Halkların Demokratik Partisi (HDP) Eş Genel Başkanı Selahattin Demirtaş, HDP-DBP Bingöl il örgütleri tarafından kentte düzenlenen iftar yemeğinde konuştu.
Demirtaş’ın konuşmasından satırbaşları şöyle:
“Türkiye’den korkuyorlar”
“Türkiye’de oluk oluk kan akıyor. Öyle bir yönetici anlayış tarafından yönetiliyoruz ki düşman başına dahi denilmeyecek durumda. Kendi vatandaşının kanını dökmek ve iktidarını sağlamlaştırmak için elinden gelen her şeyi kötülüğü yapıyor.

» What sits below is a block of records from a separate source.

(** [START_UP_COMPLETE_MSG]. *)
Definition START_UP_COMPLETE_MSG : string := "[GLSP-Server]:Startup completed".

(** [net.TcpSocketConnectOpts], the two properties that are read. *)
Record TcpSocketConnectOpts : Type := {
  port : number;
  host : option string
}.

(** The client channel: its identity and whether it is an instance of
    [ForwardingChannel]. *)
Record Channel : Type := {
  channelId : nat;
  instanceofForwardingChannel : bool
}.

(** What [toDispose] holds. *)
Inductive Disposable : Type :=
| SocketConnectionForwarder (clientChannel : Channel) (socket : nat)
| DestroySocket (socket : nat)
| KillProcess (pid : nat).

(** Listeners on a socket's ['error'] event. *)
Inductive ErrorListener : Type :=
| FireOnErrorEmitter (clientChannel : Channel)
| LogAndDrop.

(** Effects on the outside world, in the order they happen. *)
Inductive Effect : Type :=
| Spawn (command : string) (args : list string)
| ProcessKill (pid : nat)
| SocketCreate (socket : nat)
| SocketConnect (socket : nat) (opts : TcpSocketConnectOpts)
| SocketDestroy (socket : nat)
| ForwarderRelease (clientChannel : Channel) (socket : nat)
| ChannelErrorEvent (clientChannel : Channel) (err : Error)
| LogError (err : Error)
| SocketEnd (socket : nat)
| ChannelClose (clientChannel : Channel).

Record World : Type := {
  effects : list Effect;
  nextPid : nat;
  nextSocket : nat;
  errorListeners : list (nat * ErrorListener)
}.

Definition emptyWorld : World :=
  {| effects := []; nextPid := 0; nextSocket := 0; errorListeners := [] |}.

(** Completion of a call: normal return or a thrown error.  For an [async]
    function or a promise that is awaited, [Throw] is the rejection. *)
Inductive Completion (A : Type) : Type :=
| Normal (a : A)
| Throw (e : Error).
Arguments Normal {A} a.
Arguments Throw {A} e.

(** The promise that [launch] hands to its caller. *)
Inductive Promise : Type :=
| onReadyDeferred_promise.

Definition nonNull (o : option string) : string :=
  match o with
  | Some s => s
  | None => "undefined"
  end.

(** ** The contribution *)

Section Contribution.

(** The inherited [GLSPServerContributionOptions] and their defaults
    ([GLSPServerContributionOptions.createDefaultOptions()]), declared in
    [glsp-server-contribution.ts]. *)
Variable ServerContributionOptions : Type.
Variable serverDefaultOptions : ServerContributionOptions.

(** [fs.existsSync]. *)
Variable existsSync : string -> bool.

(** Whether the promise of [spawnProcessAsync(command, args)] rejects, and
    with which error. *)
Variable spawnRejects : string -> list string -> option Error.

(** The [RangeError] with code [ERR_SOCKET_BAD_PORT] that
    [net.Socket.connect] throws for a port that it does not accept. *)
Variable socketBadPort : number -> Error.

(** [GLSPSocketServerContributionOptions]. *)
Record GLSPSocketServerContributionOptions : Type := {
  inherited : ServerContributionOptions;
  executable : option string;
  socketConnectionOptions : TcpSocketConnectOpts;
  additionalArgs : option (list string)
}.

(** [Partial<GLSPSocketServerContributionOptions>]: [None] is a property
    that is not supplied. *)
Record PartialOptions : Type := {
  inherited_opt : option ServerContributionOptions;
  executable_opt : option string;
  socketConnectionOptions_opt : option TcpSocketConnectOpts;
  additionalArgs_opt : option (list string)
}.

(** [GLSPSocketServerContributionOptions.createDefaultOptions()]. *)
Definition createDefaultOptions : GLSPSocketServerContributionOptions :=
  {| inherited := serverDefaultOptions;
     executable := None;
     socketConnectionOptions := {| port := NaN; host := None |};
     additionalArgs := None |}.

Definition spread {A : Type} (default : A) (o : option A) : A :=
  match o with
  | Some a => a
  | None => default
  end.

(** [GLSPSocketServerContributionOptions.configure(options)]:
    [{ ...createDefaultOptions(), ...options }]. *)
Definition configure (options : PartialOptions)
    : GLSPSocketServerContributionOptions :=
  let d := createDefaultOptions in
  {| inherited := spread (inherited d) (inherited_opt options);
     executable :=
       match executable_opt options with
       | Some e => Some e
       | None => executable d
       end;
     socketConnectionOptions :=
       spread (socketConnectionOptions d) (socketConnectionOptions_opt options);
     additionalArgs :=
       match additionalArgs_opt options with
       | Some a => Some a
       | None => additionalArgs d
       end |}.

(** The fields of a [GLSPSocketServerContribution] object. *)
Record Contribution : Type := {
  options : GLSPSocketServerContributionOptions;
  onReadyDeferred : Deferred.state;
  toDispose : list Disposable
}.

(** [initialize()] on a new object: [onReadyDeferred = new Deferred()],
    [options = configure(createContributionOptions())]. *)
Definition initialize (createContributionOptions : PartialOptions)
    : Contribution :=
  {| options := configure createContributionOptions;
     onReadyDeferred := Deferred.unresolved;
     toDispose := [] |}.

Record State : Type := {
  this : Contribution;
  world : World
}.

(** *** The monad: state and exceptions (state changes survive a throw) *)

Definition M (A : Type) : Type := State -> Completion A * State.

Definition ret {A : Type} (a : A) : M A := fun st => (Normal a, st).

Definition bind {A B : Type} (c : M A) (k : A -> M B) : M B :=
  fun st =>
    match c st with
    | (Normal a, st') => k a st'
    | (Throw e, st') => (Throw e, st')
    end.

Definition throw {A : Type} (e : Error) : M A := fun st => (Throw e, st).

(** [try { c } catch (error) { handler(error) }]. *)
Definition tryCatch (c : M unit) (handler : Error -> M unit) : M unit :=
  fun st =>
    match c st with
    | (Normal a, st') => (Normal a, st')
    | (Throw e, st') => handler e st'
    end.

Definition gets {A : Type} (f : State -> A) : M A := fun st => (Normal (f st), st).

Definition modifyThis (f : Contribution -> Contribution) : M unit :=
  fun st => (Normal tt, {| this := f (this st); world := world st |}).

Definition modifyWorld (f : World -> World) : M unit :=
  fun st => (Normal tt, {| this := this st; world := f (world st) |}).

Definition perform (e : Effect) (w : World) : World :=
  {| effects := effects w ++ [e];
     nextPid := nextPid w;
     nextSocket := nextSocket w;
     errorListeners := errorListeners w |}.

Definition setDeferred (d : Deferred.state) (c : Contribution) : Contribution :=
  {| options := options c; onReadyDeferred := d; toDispose := toDispose c |}.

(** [this.toDispose.push(d)]. *)
Definition pushToDispose (d : Disposable) : M unit :=
  modifyThis (fun c =>
    {| options := options c;
       onReadyDeferred := onReadyDeferred c;
       toDispose := toDispose c ++ [d] |}).

(** [this.onReadyDeferred.resolve()] and [this.onReadyDeferred.reject(error)]. *)
Definition onReadyDeferred_resolve : M unit :=
  modifyThis (fun c => setDeferred (Deferred.resolve (onReadyDeferred c)) c).

Definition onReadyDeferred_reject (error : Error) : M unit :=
  modifyThis (fun c => setDeferred (Deferred.reject error (onReadyDeferred c)) c).


Notation "x <- c ;; k" := (bind c (fun x => k))
  (at level 61, c at next level, right associativity).
Notation "c ;;; k" := (bind c (fun _ => k))
  (at level 61, right associativity).

(** *** Launching the server process *)

(** Modelled from the spec: [spawnProcessAsync] of
    [BaseGLSPServerContribution] ([glsp-server-contribution.ts]).  It spawns
    exactly one OS process for the command and the argument vector; the
    process is killed when the owning session is disposed; a spawn failure
    rejects the returned promise. *)
Definition spawnProcessAsync (command : string) (args : list string) : M nat :=
  fun st =>
    let w := perform (Spawn command args) (world st) in
    match spawnRejects command args with
    | Some e => (Throw e, {| this := this st; world := w |})
    | None =>
        let pid := nextPid w in
        (pushToDispose (KillProcess pid) ;;; ret pid)
          {| this := this st;
             world := {| effects := effects w;
                         nextPid := S pid;
                         nextSocket := nextSocket w;
                         errorListeners := errorListeners w |} |}
    end.

(** [getJavaProcessJvmArgs()]. *)
Definition getJavaProcessJvmArgs : list string :=
  ["--add-opens"; "java.base/java.util=ALL-UNNAMED"].

(** The two conditional [args.push] calls shared by both launchers. *)
Definition pushHostAndAdditionalArgs
    (o : GLSPSocketServerContributionOptions) (args : list string) : list string :=
  let args :=
    if truthy_opt_string (host (socketConnectionOptions o))
    then args ++ ["--host"; nonNull (host (socketConnectionOptions o))]
    else args in
  match additionalArgs o with
  | Some extra => args ++ extra
  | None => args
  end.

(** [launchJavaProcess()]. *)
Definition launchJavaProcess : M nat :=
  o <- gets (fun st => options (this st)) ;;
  let args :=
    getJavaProcessJvmArgs
      ++ ["-jar"; nonNull (executable o); "--port";
          number_toString (port (socketConnectionOptions o))] in
  spawnProcessAsync "java" (pushHostAndAdditionalArgs o args).

(** [launchNodeProcess()]. *)
Definition launchNodeProcess : M nat :=
  o <- gets (fun st => options (this st)) ;;
  let args :=
    [nonNull (executable o); "--port";
     number_toString (port (socketConnectionOptions o))] in
  spawnProcessAsync "node" (pushHostAndAdditionalArgs o args).

(** The errors thrown by the guards of [launch] and [connectToSocketServer]. *)
Definition noExecutableError : Error :=
  MkError "Could not launch GLSP server. No executable path is provided via the contribution options".

Definition invalidPathError (exe : string) : Error :=
  MkError ("Could not launch GLSP server. The given server executable path is not valid: " ++ exe).

Definition launchPortError (p : number) : Error :=
  MkError ("Could not launch GLSP Server. The given server port is not a number: "
           ++ number_toString p).

Definition invalidExecutableError (exe : string) : Error :=
  MkError ("Could not launch GLSP Server. Invalid executable path " ++ exe).

Definition connectPortError (p : number) : Error :=
  MkError ("Could not connect to to GLSP Server. The given server port is not a number: "
           ++ number_toString p).

(** The body of the [try] block of [launch]. *)
Definition launchTry : M unit :=
  o <- gets (fun st => options (this st)) ;;
  if negb (truthy_opt_string (executable o)) then throw noExecutableError
  else if negb (existsSync (nonNull (executable o))) then
    throw (invalidPathError (nonNull (executable o)))
  else if isNaN (port (socketConnectionOptions o)) then
    throw (launchPortError (port (socketConnectionOptions o)))
  else if endsWith (nonNull (executable o)) ".jar" then
    launchJavaProcess ;;; ret tt
  else if endsWith (nonNull (executable o)) ".js" then
    launchNodeProcess ;;; ret tt
  else throw (invalidExecutableError (nonNull (executable o))).

(** [launch()]. *)
Definition launch : M Promise :=
  tryCatch launchTry (fun error => onReadyDeferred_reject error) ;;;
  ret onReadyDeferred_promise.

(** The state of a promise handed out by [launch]. *)
Definition promiseState (p : Promise) (st : State) : Deferred.state :=
  match p with
  | onReadyDeferred_promise => onReadyDeferred (this st)
  end.

(** [processLogInfo(line)]. *)
Definition processLogInfo (line : string) : M unit :=
  if startsWith line START_UP_COMPLETE_MSG then onReadyDeferred_resolve
  else ret tt.

(** *** Connecting to the server *)

(** [new net.Socket()]. *)
Definition newSocket : M nat :=
  fun st =>
    let w := world st in
    let s := nextSocket w in
    (Normal s,
     {| this := this st;
        world := {| effects := effects w ++ [SocketCreate s];
                    nextPid := nextPid w;
                    nextSocket := S s;
                    errorListeners := errorListeners w |} |}).

(** [socket.on('error', listener)]. *)
Definition socketOnError (socket : nat) (l : ErrorListener) : M unit :=
  modifyWorld (fun w =>
    {| effects := effects w;
       nextPid := nextPid w;
       nextSocket := nextSocket w;
       errorListeners := errorListeners w ++ [(socket, l)] |}).

(** [socket.connect(options)]: the port is checked at once, before any
    connection attempt; a port that is not an integer from 0 to 65535 makes
    the call throw. *)
Definition socketConnect (socket : nat) (opts : TcpSocketConnectOpts) : M unit :=
  if isValidPort (port opts) then modifyWorld (perform (SocketConnect socket opts))
  else throw (socketBadPort (port opts)).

“Günlerdir dünyayı geziyorum. Dünyanın gezmediğim kıtası yoktur. İlk defa Türkiye’nin dış dünyada bu kadar korkulan ülke olduğunu gördüm. Müthiş korkuyorlar. Bir tarafta IŞİD, bir tarafta AKP dünyanın gözünde ikisi de aynı.
“İslamiyet adına yaptılar”
“Oluşturdukları görüntü tam bir panik görüntüsü. Şehirlerimizde gelip bombalar patlatacak, dünyayı kan gölüne çevirecek bir imaj sergilemişler. Haklı, haksız bilemem ama bu algıyı yaratanlar bellidir. Ve bunları kim adına yaptılar biliyormuşsunuz İslamiyet adına yaptılar.
“Bütün dünyaya İslamiyet’i getireceğim diyen parti bugüne kadar dünyada İslamiyet’e verilmiş en büyük zararı verdi. Yabancı birini getirin İslamiyet’i bilmesin. Sadece AKP’ye bakarak onu bir müddet izleyerek İslamiyet’i sorun; ‘Hırsızlık günah değil, mubahtır. Yolsuzluk, kul hakkı yemek, diri diri insanları bodrumlarda yakmak normaldir.
“Sizin dininize göre bir insanın cenazesine işkence yapmak mubahtır. Sizin dininize göre kadının ölü fotoğrafını çekip, teşhir etmek normaldir’ diyecekler. Bu adam elinde Kuran alan durmadan gezen bir adamdır.
“Filistinliller, Gazzeliler halen ablukada”
“Daha düne kadar İsrail, ‘terör devletidir’, şudur budur deyip meydanlarda oy toplayanlar, İsrail bugün ‘ittifakımızdır’ diyip meydanlarda aynı topluma hitap ediyor. Gazze ablukası kalkmadı. Filistinliller, Gazzeliler halen ablukada.
“Yalan İsrail limanına yine gemiler girecek. İsrail hangi gemi geçecek derse geçecek. Deniz ablukası olduğu gibi sürüyor ve Türkiye bunu kaybedildi. 9 insan Mavi Marmara’da katledildi. Yargılananlar vardı bunlardan vazgeçti.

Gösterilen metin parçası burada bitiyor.